Run this and watch the printed token count. It grows roughly linearly — turn 1 might cost 20 tokens, turn 20 might cost 400+ tokens, because you're re-sending everything each time. Extrapolate this to a real product with long user sessions: costs compound turn over turn, and eventually you hit the model's hard context limit (e.g., 128k or 200k tokens) and the app simply breaks or starts silently dropping old messages.

  1. Cost: you pay for the same old tokens again and again, every single turn.
  2. Context limit: eventually you run out of room entirely.
  3. Retrieval quality drops: even before you hit the hard limit, stuffing 50 turns of chat into the prompt means the genuinely relevant fact ("user's budget is $10k") is buried in noise, and models are measurably worse at using information buried in the middle of a long context than information near the start or end (a well-documented phenomenon sometimes called "lost in the middle").

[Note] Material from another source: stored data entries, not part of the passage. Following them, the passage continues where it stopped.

Definition write_instr (instr : Instr) : bytes :=
  match instr with
  | LoadConst dst idx =>
      write_u8 OP_LOAD_CONST ++ write_u16 dst ++ write_u16 idx
  | Move dst src =>
      write_u8 OP_MOVE ++ write_u16 dst ++ write_u16 src
  | Bin op dst lhs rhs =>
      write_u8 OP_BIN ++ write_u8 (binop_to_byte op) ++ write_u16 dst ++ write_u16 lhs ++ write_u16 rhs
  | Un op dst src =>
      write_u8 OP_UN ++ write_u8 (unop_to_byte op) ++ write_u16 dst ++ write_u16 src
  | Jump offset =>
      write_u8 OP_JUMP ++ write_i32 offset
  | JumpIfFalse cond offset =>
      write_u8 OP_JUMP_IF_FALSE ++ write_u16 cond ++ write_i32 offset
  | Call dst fn_idx args_start n_args =>
      write_u8 OP_CALL ++ write_u16 dst ++ write_u16 fn_idx ++ write_u16 args_start ++ write_u8 n_args
  | CallHost dst import_idx args_start n_args =>
      write_u8 OP_CALL_HOST ++ write_u16 dst ++ write_u16 import_idx ++ write_u16 args_start ++
      write_u8 n_args
  | CallExternal dst module_name_idx fn_name_idx args_start n_args is_view is_pure =>
      write_u8 OP_CALL_EXTERNAL ++ write_u16 dst ++ write_u16 module_name_idx ++
      write_u16 fn_name_idx ++ write_u16 args_start ++ write_u8 n_args ++ write_bool is_view ++
      write_bool is_pure
  | Return src =>
      write_u8 OP_RETURN ++ write_u16 src
  | ReturnUnit =>
      write_u8 OP_RETURN_UNIT
  | BuiltinResource dst src =>
      write_u8 OP_BUILTIN_RESOURCE ++ write_u16 dst ++ write_u16 src
  | BuiltinUnwrap dst src =>
      write_u8 OP_BUILTIN_UNWRAP ++ write_u16 dst ++ write_u16 src
  | BuiltinAddress dst src =>
      write_u8 OP_BUILTIN_ADDRESS ++ write_u16 dst ++ write_u16 src
  | BuiltinLen dst src =>
      write_u8 OP_BUILTIN_LEN ++ write_u16 dst ++ write_u16 src
  | Convert dst src target =>
      write_u8 OP_CONVERT ++ write_u16 dst ++ write_u16 src ++ write_u8 target
  | MakeArray dst args_start n =>
      write_u8 OP_MAKE_ARRAY ++ write_u16 dst ++ write_u16 args_start ++ write_u16 n
  | ArrayGet dst arr idx =>
      write_u8 OP_ARRAY_GET ++ write_u16 dst ++ write_u16 arr ++ write_u16 idx
  | ArrayAppend dst arr elem =>
      write_u8 OP_ARRAY_APPEND ++ write_u16 dst ++ write_u16 arr ++ write_u16 elem
  | MakeSet dst args_start n =>
      write_u8 OP_MAKE_SET ++ write_u16 dst ++ write_u16 args_start ++ write_u16 n
  | MakeDict dst args_start n_pairs =>
      write_u8 OP_MAKE_DICT ++ write_u16 dst ++ write_u16 args_start ++ write_u16 n_pairs
  | BuiltinCall dst name_idx args_start n_args =>
      write_u8 OP_BUILTIN_CALL ++ write_u16 dst ++ write_u16 name_idx ++ write_u16 args_start ++
      write_u8 n_args
  | MakeStruct dst shape_idx args_start n =>
      write_u8 OP_MAKE_STRUCT ++ write_u16 dst ++ write_u16 shape_idx ++ write_u16 args_start ++ write_u16 n
  | FieldGet dst src name_idx =>
      write_u8 OP_FIELD_GET ++ write_u16 dst ++ write_u16 src ++ write_u16 name_idx
  | FieldSet dst name_idx val =>
      write_u8 OP_FIELD_SET ++ write_u16 dst ++ write_u16 name_idx ++ write_u16 val
  | KvGet dst key_idx =>
      write_u8 OP_KV_GET ++ write_u16 dst ++ write_u16 key_idx
  | KvPut src key_idx =>
      write_u8 OP_KV_PUT ++ write_u16 src ++ write_u16 key_idx
  | KvGetPath dst path_idx =>
      write_u8 OP_KV_GET_PATH ++ write_u16 dst ++ write_u16 path_idx
  | KvPutPath src path_idx =>
      write_u8 OP_KV_PUT_PATH ++ write_u16 src ++ write_u16 path_idx
  | ReadBatch group_idx =>
      write_u8 OP_READ_BATCH ++ write_u16 group_idx
  | PrefetchMap arr_reg state_idx =>
      write_u8 OP_PREFETCH_MAP ++ write_u16 arr_reg ++ write_u16 state_idx
  | Emit value =>
      write_u8 OP_EMIT ++ write_u16 value
  | ParallelBegin ranges after_pc =>
      write_u8 OP_PARALLEL_BEGIN ++ write_list write_range ranges ++ write_u32 after_pc
  | ParallelYield value =>
      write_u8 OP_PARALLEL_YIELD ++ write_opt write_u16 value
  | ParallelForBegin body_start body_end source_reg output_reg id_reg idx_reg after_pc =>
      write_u8 OP_PARALLEL_FOR_BEGIN ++ write_u32 body_start ++ write_u32 body_end ++
      write_u16 source_reg ++ write_u16 output_reg ++ write_u16 id_reg ++ write_u16 idx_reg ++
      write_u32 after_pc
  | ArrayAlloc dst len_reg default_reg =>
      write_u8 OP_ARRAY_ALLOC ++ write_u16 dst ++ write_u16 len_reg ++ write_u16 default_reg
  | Reserve dst state_idx count_reg =>
      write_u8 OP_RESERVE ++ write_u16 dst ++ write_u16 state_idx ++ write_u16 count_reg
  | ParallelForSkip =>
      write_u8 OP_PARALLEL_FOR_SKIP
  | Context dst kind =>
      write_u8 OP_CONTEXT ++ write_u16 dst ++ write_u8 kind
  | MakeTuple dst args_start n =>
      write_u8 OP_MAKE_TUPLE ++ write_u16 dst ++ write_u16 args_start ++ write_u16 n
  | TupleGet dst src index =>
      write_u8 OP_TUPLE_GET ++ write_u16 dst ++ write_u16 src ++ write_u16 index
  | MakeEnum dst shape_idx variant_idx args_start n =>
      write_u8 OP_MAKE_ENUM ++ write_u16 dst ++ write_u16 shape_idx ++ write_u16 variant_idx ++
      write_u16 args_start ++ write_u16 n
  | EnumTag dst src =>
      write_u8 OP_ENUM_TAG ++ write_u16 dst ++ write_u16 src
  | EnumPayload dst src index =>
      write_u8 OP_ENUM_PAYLOAD ++ write_u16 dst ++ write_u16 src ++ write_u16 index
  | MapGet dst state_idx key_reg =>
      write_u8 OP_MAP_GET ++ write_u16 dst ++ write_u16 state_idx ++ write_u16 key_reg
  | MapPut state_idx key_reg src =>
      write_u8 OP_MAP_PUT ++ write_u16 state_idx ++ write_u16 key_reg ++ write_u16 src
  | PMapGet dst state_idx key_reg =>
      write_u8 OP_PMAP_GET ++ write_u16 dst ++ write_u16 state_idx ++ write_u16 key_reg
  | PMapPut state_idx key_reg src =>
      write_u8 OP_PMAP_PUT ++ write_u16 state_idx ++ write_u16 key_reg ++ write_u16 src
  | PMapContains dst state_idx key_reg =>
      write_u8 OP_PMAP_CONTAINS ++ write_u16 dst ++ write_u16 state_idx ++ write_u16 key_reg
  | PVecGet dst state_idx idx_reg =>
      write_u8 OP_PVEC_GET ++ write_u16 dst ++ write_u16 state_idx ++ write_u16 idx_reg
  | PVecSet state_idx idx_reg src =>
      write_u8 OP_PVEC_SET ++ write_u16 state_idx ++ write_u16 idx_reg ++ write_u16 src
  | PVecPush dst state_idx src =>
      write_u8 OP_PVEC_PUSH ++ write_u16 dst ++ write_u16 state_idx ++ write_u16 src
  | PVecLen dst state_idx =>
      write_u8 OP_PVEC_LEN ++ write_u16 dst ++ write_u16 state_idx
  | IncReg reg =>
      write_u8 OP_INC_REG ++ write_u16 reg
  | CallExternalDyn dst target_reg fn_name_idx args_start n_args is_view is_pure =>
      write_u8 OP_CALL_EXTERNAL_DYN ++ write_u16 dst ++ write_u16 target_reg ++ write_u16 fn_name_idx ++
      write_u16 args_start ++ write_u8 n_args ++ write_bool is_view ++ write_bool is_pure
  | MakeInterface dst iface_name_idx target_reg =>
      write_u8 OP_MAKE_INTERFACE ++ write_u16 dst ++ write_u16 iface_name_idx ++ write_u16 target_reg
  | PMapEntries dst state_idx =>
      write_u8 OP_PMAP_ENTRIES ++ write_u16 dst ++ write_u16 state_idx
  | PMapKeys dst state_idx =>
      write_u8 OP_PMAP_KEYS ++ write_u16 dst ++ write_u16 state_idx
  | PMapValues dst state_idx =>
      write_u8 OP_PMAP_VALUES ++ write_u16 dst ++ write_u16 state_idx
  | PVecToArray dst state_idx =>
      write_u8 OP_PVEC_TO_ARRAY ++ write_u16 dst ++ write_u16 state_idx
  | PMapAppendUnique state_idx key_reg elem_reg =>
      write_u8 OP_PMAP_APPEND_UNIQUE ++ write_u16 state_idx ++ write_u16 key_reg ++ write_u16 elem_reg
  | PMapPutUnique state_idx key_reg src =>
      write_u8 OP_PMAP_PUT_UNIQUE ++ write_u16 state_idx ++ write_u16 key_reg ++ write_u16 src
  | PMapWalkInit dst state_idx =>
      write_u8 OP_PMAP_WALK_INIT ++ write_u16 dst ++ write_u16 state_idx
  | PMapWalkNext cursor_reg value_reg end_offset =>
      write_u8 OP_PMAP_WALK_NEXT ++ write_u16 cursor_reg ++ write_u16 value_reg ++ write_i32 end_offset
  | PBTreeGet dst state_idx key_reg =>
      write_u8 OP_PBTREE_GET ++ write_u16 dst ++ write_u16 state_idx ++ write_u16 key_reg
  | PBTreePut state_idx key_reg src =>
      write_u8 OP_PBTREE_PUT ++ write_u16 state_idx ++ write_u16 key_reg ++ write_u16 src
  | PBTreeContains dst state_idx key_reg =>
      write_u8 OP_PBTREE_CONTAINS ++ write_u16 dst ++ write_u16 state_idx ++ write_u16 key_reg
  | PBTreeRange dst state_idx lo_reg hi_reg =>
      write_u8 OP_PBTREE_RANGE ++ write_u16 dst ++ write_u16 state_idx ++ write_u16 lo_reg ++ write_u16 hi_reg
  | PBTreeWalkInit dst state_idx =>
      write_u8 OP_PBTREE_WALK_INIT ++ write_u16 dst ++ write_u16 state_idx
  | PBTreeWalkNext cursor_reg value_reg end_offset =>
      write_u8 OP_PBTREE_WALK_NEXT ++ write_u16 cursor_reg ++ write_u16 value_reg ++ write_i32 end_offset
  | PBTreePutUnique state_idx key_reg src =>
      write_u8 OP_PBTREE_PUT_UNIQUE ++ write_u16 state_idx ++ write_u16 key_reg ++ write_u16 src
  | PBTreeAppendUnique state_idx key_reg elem_reg =>
      write_u8 OP_PBTREE_APPEND_UNIQUE ++ write_u16 state_idx ++ write_u16 key_reg ++ write_u16 elem_reg
  | PMapDelete state_idx key_reg =>
      write_u8 OP_PMAP_DELETE ++ write_u16 state_idx ++ write_u16 key_reg
  | PBTreeDelete state_idx key_reg =>
      write_u8 OP_PBTREE_DELETE ++ write_u16 state_idx ++ write_u16 key_reg
  | PMapRemoveUnique state_idx key_reg expected_reg =>
      write_u8 OP_PMAP_REMOVE_UNIQUE ++ write_u16 state_idx ++ write_u16 key_reg ++ write_u16 expected_reg
  | PMapRemoveFromList state_idx key_reg elem_reg =>
      write_u8 OP_PMAP_REMOVE_FROM_LIST ++ write_u16 state_idx ++ write_u16 key_reg ++ write_u16 elem_reg
  | PBTreeRemoveUnique state_idx key_reg expected_reg =>
      write_u8 OP_PBTREE_REMOVE_UNIQUE ++ write_u16 state_idx ++ write_u16 key_reg ++ write_u16 expected_reg
  | PBTreeRemoveFromList state_idx key_reg elem_reg =>
      write_u8 OP_PBTREE_REMOVE_FROM_LIST ++ write_u16 state_idx ++ write_u16 key_reg ++ write_u16 elem_reg
  end.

A chatbot forgetting your name is mildly annoying. An agent forgetting:

  • that it already sent an email to this lead → sends a duplicate, looks unprofessional
  • that the user already tried a troubleshooting step → tells them to try it again, erodes trust
  • what a customer's stated budget was three calls ago → makes a proposal that's obviously wrong

...actively breaks the product's usefulness. This is why memory is treated as load-bearing infrastructure, not a nice-to-have feature, for any serious agent product.

  1. Run the script above, log the token count per turn to a CSV, plot it — see the linear growth yourself.
  2. Now modify the script to only keep the last 3 turns in conversation. Ask a question that requires turn-1 information (e.g., "what was the very first thing I said?") at turn 15 — watch it fail, because that information is now truly gone from what the model sees.